Well crap. I just saw my password go by!
How does length make them any easier to manage? They go in my agent and that’s that.
I’m trying to send an attempt, but it’s just not working.
$ ssh \
-o PreferredAuthentications=password \
-o PubkeyAuthentication=no \
hucairz@mikedamm.com
I expected to see a password prompt, but I’m getting a connection refused message.
EDIT WAIT!!!
I got it. I think if you try once and fail, then your IP is blocked (I had gotten a response once before, but ignored it). I tried on a different IP address and I got this:
$ ssh -o PreferredAuthentications=password -o PubkeyAuthentication=no exampleUser@mikedamm.com
exampleUser@mikedamm.com's password:
Permission denied, please try again.
exampleUser@mikedamm.com's password:
Permission denied, please try again.
exampleUser@mikedamm.com's password:
exampleUser@mikedamm.com: Permission denied (publickey,password).
But, sadly, I’m still not getting my 40 characters of fame on Mike’s website.

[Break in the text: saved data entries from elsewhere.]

(* ===== verification/DrcLockThm.v ===== *)
(** The lock master implements a catalogue of locks: every handler of
    [DrcLock], run on a well-formed table, ends normally, keeps the table
    well-formed, and grants conflicting locks to nobody. *)

From S2P Require Import Prelude DrcBitmap DrcPool DrcResMap DrcList DrcGlobalRes DrcQueue DrcTable DrcReform DrcLock DrcLockInv.

(** The catalogue: every lock known to this master. *)
Notation lock_catalogue := (gmap drid alock).

Section LockThm.
Context (signed : bool) (pad : list Z).
Implicit Types (t : ltab) (A : lock_catalogue) (f : Z) (F Sp : gset Z) (am : gmap drid Z) (d : drid).

Notation lhash := (lock_hash signed pad).
Notation lpart := (lock_partid signed pad).
Notation lock_rep := (tab_rep lhash lpart).

Lemma lock_hash_range d n : 0 < n -> 0 <= lhash n d < n.
Proof. intros. apply Z.mod_pos_bound. done. Qed.
Lemma lock_partid_range d : 0 <= lpart d < DRC_MAX_PART_NUM.
Proof. by apply lock_hash_range. Qed.

Record lock_inv t A f F Sp am : Prop := {
  lv_rep : lock_rep t A f F Sp am;
  lv_ok : forall d ab, A !! d = Some ab -> lock_ok ab;
}.

Lemma lock_lookup_none t A f F Sp am d :
  lock_inv t A f F Sp am -> A !! d = None -> lock_lookup signed pad t d = Ok None.
Proof. intros [R _] Hd. exact (tab_lookup_none _ _ _ _ _ _ _ _ _ R Hd). Qed.

(** One lock taken out of the table and put back. *)
Lemma lock_step t A f F Sp am d ab :
  lock_inv t A f F Sp am -> A !! d = Some ab ->
  exists i b E, am !! d = Some i /\ lock_lookup signed pad t d = Ok (Some i) /\ tb_get t i = Ok b /\
    lk_res_id ab = d /\ qres_rel E (tb_items t) (tb_items t) b f ab /\ ab = lk_set_q (lk_convert_q ab) b /\
    forall s' b' f' ab', qres_rel E (tb_items t) s' b' f' ab' -> lk_res_id ab' = d -> lock_ok ab' ->
      exists t', tb_put (tb_set_items s' t) i b' = Ok t' /\ lock_inv t' (<[d := ab']> A) f' F Sp am.
Proof.
  intros [R Hok] Hd. destruct (tab_step _ _ _ _ _ _ _ _ _ _ R Hd) as (i & b & E & Hi & Hl & Hb & Hk & RR & Hput).
  exists i, b, E. split_and!; try done; [by destruct RR as (? & _ & ? & _)|].
  intros s' b' f' ab' RR' Hk' Hok'. destruct (Hput _ _ _ _ RR' Hk') as (t' & -> & R'). exists t'. split; [done|].
  split; [done|]. intros d' ab'' [[<- <-]|[_ ?]]%lookup_insert_Some; [done|by eapply Hok].
Qed.

(** A change of a lock's members other than the queue. *)
Lemma lock_store t A f F Sp am d ab (g : forall Q, master_res Q -> master_res Q) :
  lock_inv t A f F Sp am -> A !! d = Some ab ->
  (forall Q (x : master_res Q), lk_convert_q (g Q x) = lk_convert_q x) ->
  (forall Q Q' (x : master_res Q) (q : Q'), g Q' (lk_set_q q x) = lk_set_q q (g Q x)) ->
  lk_res_id (g _ ab) = lk_res_id ab -> lock_ok (g _ ab) ->
  exists i b t', am !! d = Some i /\ lock_lookup signed pad t d = Ok (Some i) /\ tb_get t i = Ok b /\
    ab = lk_set_q (lk_convert_q ab) b /\ tb_put t i (g _ b) = Ok t' /\ lock_inv t' (<[d := g _ ab]> A) f F Sp am.
Proof.
  intros I Hd Hq Hg Hid Hok. destruct (lock_step _ _ _ _ _ _ _ _ I Hd) as (i & b & E & Hi & Hl & Hb & Hk & RR & Hab & Hput).
  destruct (Hput (tb_items t) (g _ b) f (g _ ab)) as (t' & Et & I'); [by apply qres_rel_map|congruence|done|].
  rewrite tb_set_items_id in Et. exists i, b, t'. split_and!; done.
Qed.

(** ** Creation *)
Definition lcap t : Z := item_num (gr_pool (tb_res t)).

Lemma create_lock_ok t A f F Sp am d :
  lock_inv t A f F Sp am -> A !! d = None ->
  (Z.of_nat (size A) + Z.of_nat (size Sp) = lcap t /\ drc_create_lock_res signed pad d t = Ok None) \/
  (exists i t', drc_create_lock_res signed pad d t = Ok (Some t') /\
     lock_inv t' (<[d := new_master_res [] d]> A) f F Sp (<[d := i]> am)).
Proof.
  intros [R Hok] Hd. unfold drc_create_lock_res.
  destruct (tab_alloc _ _ _ _ _ _ _ _ R) as [[HU ->]|(_ & i & t1 & -> & Hi & Hsp & _ & Hh & R1)]; cbn [mbind outcome_bind].
  { left. split; [by apply (tab_full_iff _ _ _ _ _ _ _ _ R)|]. by rewrite Z.eqb_refl. }
  right. rewrite (proj2 (Z.eqb_neq _ _) Hi).
  destruct (tab_create _ _ lock_partid_range t1 A f F _ am d i (new_master_res DRC_LIST_INIT d) R1)
    as (g1 & g2 & g3 & E1 & E2 & E3 & _ & R3); [set_solver|done|done|done|].
  rewrite E1. cbn [mbind outcome_bind]. change (lock_bucket signed pad t1 d) with (tb_hash lhash t1 d).
  rewrite E2. cbn [mbind outcome_bind]. rewrite E3. cbn [mbind outcome_bind].
  exists i. eexists. split; [done|]. replace (({[i]} ∪ Sp) ∖ {[i]}) with Sp in R3 by set_solver.
  split; [done|]. intros d' ab [[<- <-]|[_ ?]]%lookup_insert_Some; [apply lock_ok_new|by eapply Hok].
Qed.

(** The lock a first request creates. *)
Definition first_lock d (r : drc_req_info) : alock := lk_set_converting r (new_master_res [] d).

Lemma request_new_lock_ok t A f F Sp am d r :
  lock_inv t A f F Sp am -> A !! d = None -> lock_req r ->
  (Z.of_nat (size A) + Z.of_nat (size Sp) = lcap t /\ request_new_lock signed pad d r t = Ok None) \/
  (exists i t', request_new_lock signed pad d r t = Ok (Some t') /\
     lock_inv t' (<[d := first_lock d r]> A) f F Sp (<[d := i]> am)).
Proof.
  intros I Hd Hr. unfold request_new_lock.
  destruct (create_lock_ok _ _ _ _ _ _ _ I Hd) as [[Hc ->]|(i & t1 & -> & I1)]; cbn [mbind outcome_bind]; [by left|].
  right. destruct (lock_store _ _ _ _ _ _ d _ (fun Q (x : master_res Q) => lk_set_converting r x) I1 (lookup_insert_eq _ _ _))
    as (i' & b & t2 & _ & -> & Hb & _ & Ep & I2); try done.
  { apply lock_ok_converting; [apply lock_ok_new|done|done]. }
  cbn [mbind outcome_bind]. rewrite Hb. cbn [mbind outcome_bind]. rewrite Ep. cbn [mbind outcome_bind].
  exists i, t2. split; [done|]. by rewrite insert_insert_eq in I2.
Qed.

(** ** Requests *)

(** The request has not been answered. *)
Definition waiting (r : drc_req_info) (ab : alock) : Prop := r ∈ lk_convert_q ab \/ lk_converting ab = r.

Lemma waiting_busy r ab : lock_ok ab -> lock_req r -> waiting r ab -> inst_id (lk_converting ab) <> OG_INVALID_ID8.
Proof.
  intros L Hr [Hq|Hc] Hi; [|by subst; apply lock_req_ne in Hr]. rewrite (lo_idle _ L Hi) in Hq. by apply not_elem_of_nil in Hq.
Qed.

(** The other threads keep the table well-formed; they drop a waiting
    request only when a reform has begun, which the waiter then sees. *)
Definition lock_env (version : Z) d (r : drc_req_info) (views : nat -> view) (env : nat -> ltab -> ltab) : Prop :=
  forall n t A f F Sp am i ab, lock_inv t A f F Sp am -> am !! d = Some i -> A !! d = Some ab -> waiting r ab ->
    exists A' f' F' Sp' am', lock_inv (env n t) A' f' F' Sp' am' /\
      (DRC_STOP_DLS_REQ_FOR_REFORMING version (views n) d = true \/
       exists ab', am' !! d = Some i /\ A' !! d = Some ab' /\ waiting r ab').

(** How a request may end. *)
Definition request_end (version : Z) d (r : drc_req_info) (stop : Prop) A (o : option lock_reply) : Prop :=
  match o with
  | None => ~ stop /\ exists ab, A !! d = Some ab /\ waiting r ab
  | Some a => lr_status a = OG_ERROR \/
      exists ab, A !! d = Some ab /\ inst_id (lk_converting ab) = inst_id r /\ answer_ok r 0 ab a
  end.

because they fit on a single line when/if you’re editing authorized_keys files manually, had to cleanup someone putting newline characters where they don’t belong somewhere in the obnoxiously huge rsa keys by accident today for example, this broke ssh login for everybody on that machine
Anyone who uses the password “root” for root deserves to get hacked.